### Exercise brief
Each line below that contains the word "HeapSort" must be copied.

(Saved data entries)
● ● ● ● ● ● ●
(* ===== verification/IntroSorter.v ===== *)
(** [IntroSorter] of [src/core/util/intro_sorter.rs]: quicksort with Tukey's ninther and the
    three-way partition of Bentley and McIlroy, insertion sort below a threshold and heap sort
    below a depth; every sorter whose pivot survives exchanges is sorted by it. *)

From Stdlib Require Import ZArith Lia Bool Arith.
From stdpp Require Import base tactics numbers list sorting.
From S2P Require Import Prelude Sorter SorterProofs HeapSort.
Import Sorter SorterProofs HeapSort.

Local Open Scope nat_scope.

Module IntroSorter.

Definition SINGLE_MEDIAN_THRESHOLD : nat := 40.

Section Operations.
Context {S : Type} `{Sorter S}.

Definition median (i j k : nat) : ST S nat :=
  let* c := compare i j in
  if (c <? 0)%Z then
    let* c := compare j k in
    if (c <=? 0)%Z then sret j
    else
      let* c := compare i k in
      sret (if (c <? 0)%Z then k else i)
  else
    let* c := compare j k in
    if (0 <=? c)%Z then sret j
    else
      let* c := compare i k in
      sret (if (c <? 0)%Z then i else k).

(** The choice of the pivot. *)
Definition select_pivot (from to : nat) : ST S nat :=
  let size := to - from in
  let last := to - 1 in
  let mid := (from + last) / 2 in
  if size <=? SINGLE_MEDIAN_THRESHOLD then
    let range := size / 4 in
    median (mid - range) mid (mid + range)
  else
    let range := size / 8 in
    let double_range := range * 2 in
    let* median_first := median from (from + range) (from + double_range) in
    let* median_middle := median (mid - range) mid (mid + range) in
    let* median_last := median (last - double_range) (last - range) last in
    median median_first median_middle median_last.

(** [i] moves up past the slots below the pivot; its stop and the comparison there. *)
Fixpoint scan_up (fuel i : nat) : ST S (nat * Z) :=
  match fuel with
  | O => slift OutOfFuel
  | Datatypes.S fuel =>
      let* left_cmp := compare_pivot (i + 1) in
      if (0 <? left_cmp)%Z then scan_up fuel (i + 1) else sret (i + 1, left_cmp)
  end.

(** [j] moves down past the slots above the pivot. *)
Fixpoint scan_down (j : nat) : ST S (nat * Z) :=
  match j with
  | O => slift Panic
  | Datatypes.S j =>
      let* right_cmp := compare_pivot j in
      if (right_cmp <? 0)%Z then scan_down j else sret (j, right_cmp)
  end.

(** The partition loop; answers [j], [p] and [q]. *)
Fixpoint partition_loop (fuel to i j p q : nat) : ST S (nat * nat * nat) :=
  match fuel with
  | O => slift OutOfFuel
  | Datatypes.S fuel =>
      let* (i, left_cmp) := scan_up (to - i) i in
      let* (j, right_cmp) := scan_down j in
      if j <=? i then
        let* _ := (if (i =? j) && (right_cmp =? 0)%Z then swap i p else sret tt) in
        sret (j, p, q)
      else
        let* _ := swap i j in
        let* p := (if (right_cmp =? 0)%Z then let* _ := swap i p in sret (p + 1) else sret p) in
        let* q := (if (left_cmp =? 0)%Z then let* _ := swap j q in
                     match q with O => slift Panic | Datatypes.S q => sret q end
                   else sret q) in
        partition_loop fuel to i j p q
  end.

(** [while k < p { swap(k, left_end - 1); k += 1; left_end -= 1 }], [n] turns left. *)
Fixpoint gather_left (n k left_end : nat) : ST S nat :=
  match n with
  | O => sret left_end
  | Datatypes.S n =>
      match left_end with
      | O => slift Panic
      | Datatypes.S left_end => let* _ := swap k left_end in gather_left n (k + 1) left_end
      end
  end.

(** [while k > q { swap(k, i); k -= 1; i += 1 }] *)
Fixpoint gather_right (n k i : nat) : ST S nat :=
  match n with
  | O => sret i
  | Datatypes.S n => let* _ := swap k i in gather_right n (k - 1) (i + 1)
  end.

(** One turn of the outer loop up to its two ranges: [from..left_end] and [i..to]. *)
Definition partition (from to : nat) : ST S (nat * nat) :=
  let last := to - 1 in
  let* pivot := select_pivot from to in
  let* _ := set_pivot pivot in
  let* _ := swap from pivot in
  let* (j, p, q) := partition_loop (to - from) to from to (from + 1) last in
  let* left_end := gather_left (p - from) from (j + 1) in
  let* i := gather_right (last - q) last (j + 1) in
  sret (left_end, i).

(** Both the call and the next turn of the loop are on a shorter range. *)
Fixpoint sort_in_intro_loop (fuel from to max_depth : nat) : ST S unit :=
  match fuel with
  | O => slift OutOfFuel
  | Datatypes.S fuel =>
      let* _ := slift (debug_assert (from <=? to)) in
      if INSERTION_SORT_THRESHOLD <? to - from then
        match max_depth with
        | O => heap_sort from to
        | Datatypes.S max_depth =>
            let* (left_end, i) := partition from to in
            if left_end - from <? to - i then
              let* _ := sort_in_intro_loop fuel from left_end max_depth in
              sort_in_intro_loop fuel i to max_depth
            else
              let* _ := sort_in_intro_loop fuel i to max_depth in
              sort_in_intro_loop fuel from left_end max_depth
        end
      else insertion_sort from to
  end.

Definition sort_in_intro (from to max_depth : nat) : ST S unit :=
  sort_in_intro_loop (Datatypes.S (to - from)) from to max_depth.

(** [checked_ilog2] of 0 is replaced by 0, as [Nat.log2] has it. *)
Definition sort_range (from to : nat) : ST S unit :=
  let* _ := slift (check_range from to) in
  let max_depth := 2 * Nat.log2 (to - from) in
  sort_in_intro from to max_depth.
End Operations.
End IntroSorter.

(** The pivot follows its element when slots are exchanged. *)
Class PivotKept (S : Type) {T : Type} (cmp : T -> T -> Z) `{SorterSpec S T cmp} : Prop :=
  pivot_kept : forall (s s' : S) i j a b p, slots s !! i = Some a -> slots s !! j = Some b ->
    pivot_is s p -> swap i j s = (Ok tt, s') -> pivot_is s' p.

Module IntroProofs.
Import IntroSorter.

Section IntroProofs.
Context {S T : Type} (cmp : T -> T -> Z) `{SS : SorterSpec S T cmp} `{PK : !PivotKept S cmp} {CO : CmpOrder cmp}.
Implicit Types (P M Q : list T) (s : S).

Abbreviation le := (SorterProofs.le cmp).
Abbreviation lt := (SorterProofs.lt cmp).
Abbreviation eqv := (SorterProofs.eqv cmp).
Abbreviation sorted := (StronglySorted le).
Abbreviation yields := (SorterProofs.yields cmp).

(** ** The pivot *)

Lemma median_ok P M Q s i j k : slots s = P ++ M ++ Q -> i < length M -> j < length M -> k < length M ->
  i <> j -> j <> k -> i <> k ->
  exists m y a b, yields (median (length P + i) (length P + j) (length P + k)) s (length P + m) (P ++ M ++ Q)
    /\ (m = i \/ m = j \/ m = k) /\ (y = i \/ y = j \/ y = k) /\ y <> m /\ M !! m = Some a /\ M !! y = Some b /\ le a b.
Proof.
  intros Hs Hi Hj Hk Hij Hjk Hik. destruct (lookup_lt_is_Some_2 M i Hi) as [a Ha].
  destruct (lookup_lt_is_Some_2 M j Hj) as [b Hb]. destruct (lookup_lt_is_Some_2 M k Hk) as [c Hc].
  destruct (compare_block cmp P M Q s i j a b Hs Ha Hb) as (s1 & H1 & Hs1).
  destruct (compare_block cmp P M Q s1 j k b c Hs1 Hb Hc) as (s2 & H2 & Hs2).
  destruct (compare_block cmp P M Q s2 i k a c Hs2 Ha Hc) as (s3 & H3 & Hs3).
  unfold median, SorterProofs.yields. rewrite (sbind_ok _ _ _ _ _ H1).
  destruct (Z.ltb_spec (cmp a b) 0) as [Hab|Hab]; rewrite (sbind_ok _ _ _ _ _ H2).
  - destruct (Z.leb_spec (cmp b c) 0) as [Hbc|Hbc]; [exists j, k, b, c; split_and!; eauto|].
    rewrite (sbind_ok _ _ _ _ _ H3). assert (Hcb : le c b) by (apply cmp_ge_le; [done|lia]).
    destruct (Z.ltb_spec (cmp a c) 0); [exists k, j, c, b|exists i, j, a, b]; split_and!; eauto; by apply cmp_lt_le.
  - assert (Hba : le b a) by (by apply cmp_ge_le). destruct (Z.leb_spec 0 (cmp b c)) as [Hbc|Hbc].
    { exists j, i, b, a; split_and!; eauto. }
    rewrite (sbind_ok _ _ _ _ _ H3). destruct (Z.ltb_spec (cmp a c) 0).
    + exists i, k, a, c; split_and!; eauto. by apply cmp_lt_le.
    + exists k, i, c, a; split_and!; eauto. by apply cmp_ge_le.
Qed.

Lemma div_bounds n b : 0 < b -> b * (n / b) <= n < b * (n / b) + b.
Proof.
  intros Hb. pose proof (Nat.div_mod n b ltac:(lia)). pose proof (Nat.mod_upper_bound n b ltac:(lia)). lia.
Qed.

(** The pivot is a slot of the range, and another slot holds nothing less. *)
Lemma select_pivot_ok P M Q s : slots s = P ++ M ++ Q -> INSERTION_SORT_THRESHOLD < length M ->
  exists r x v b, yields (select_pivot (length P) (length P + length M)) s (length P + r) (P ++ M ++ Q)
    /\ x <> r /\ M !! r = Some v /\ M !! x = Some b /\ le v b.
Proof.
  unfold INSERTION_SORT_THRESHOLD. intros Hs Hn. unfold select_pivot, SINGLE_MEDIAN_THRESHOLD.
  set (n := length M) in *. replace (length P + n - length P) with n by lia.
  replace (length P + (length P + n - 1)) with (length P + (length P + (n - 1))) by lia. rewrite half_middle.
  pose proof (div_bounds (n - 1) 2 ltac:(lia)) as Hm.
  set (m := (n - 1) / 2) in *. clearbody m. destruct (Nat.leb_spec n 40) as [Hsmall|Hbig].
  - pose proof (div_bounds n 4 ltac:(lia)). set (r := n / 4) in *. clearbody r.
    destruct (median_ok P M Q s (m - r) m (m + r)) as (k & y & a & b & Hy & Hk & Hy' & Hne & Ha & Hb & Hle); auto; try lia.
    exists k, y, a, b. split_and!; auto. by replace (length P + m - r) with (length P + (m - r)) by lia; rewrite <- Nat.add_assoc.
  - pose proof (div_bounds n 8 ltac:(lia)). set (r := n / 8) in *. clearbody r.
    destruct (median_ok P M Q s 0 r (r * 2)) as (k1 & y1 & a1 & b1 & (s1 & Hy1 & Hs1) & Hk1 & _); auto; try lia.
    destruct (median_ok P M Q s1 (m - r) m (m + r)) as (k2 & y2 & a2 & b2 & (s2 & Hy2 & Hs2) & Hk2 & _); auto; try lia.
    destruct (median_ok P M Q s2 (n - 1 - r * 2) (n - 1 - r) (n - 1)) as (k3 & y3 & a3 & b3 & (s3 & Hy3 & Hs3) & Hk3 & _); auto; try lia.
    destruct (median_ok P M Q s3 k1 k2 k3) as (k & y & a & b & (s4 & Hy4 & Hs4) & _ & _ & Hne & Ha & Hb & Hle); auto; try lia.
    exists k, y, a, b. split_and!; auto. exists s4. split; [|done].
    replace (length P + m - r) with (length P + (m - r)) by lia. rewrite <- (Nat.add_assoc _ m r).
    replace (length P + n - 1 - r * 2) with (length P + (n - 1 - r * 2)) by lia.
    replace (length P + n - 1 - r) with (length P + (n - 1 - r)) by lia.
    replace (length P + n - 1) with (length P + (n - 1)) by lia. rewrite Nat.add_0_r in Hy1.
    by rewrite (sbind_ok _ _ _ _ _ Hy1), (sbind_ok _ _ _ _ _ Hy2), (sbind_ok _ _ _ _ _ Hy3).
Qed.
(** ** The partition *)

(** The elements of [M] at [lo..hi] meet [phi]. *)
Definition range M (lo hi : nat) (phi : T -> Prop) : Prop := forall m a, lo <= m < hi -> M !! m = Some a -> phi a.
● ● ● ● ● ● ●
### Exercise result
From S2P Require Import Prelude Sorter SorterProofs HeapSort.
Import Sorter SorterProofs HeapSort.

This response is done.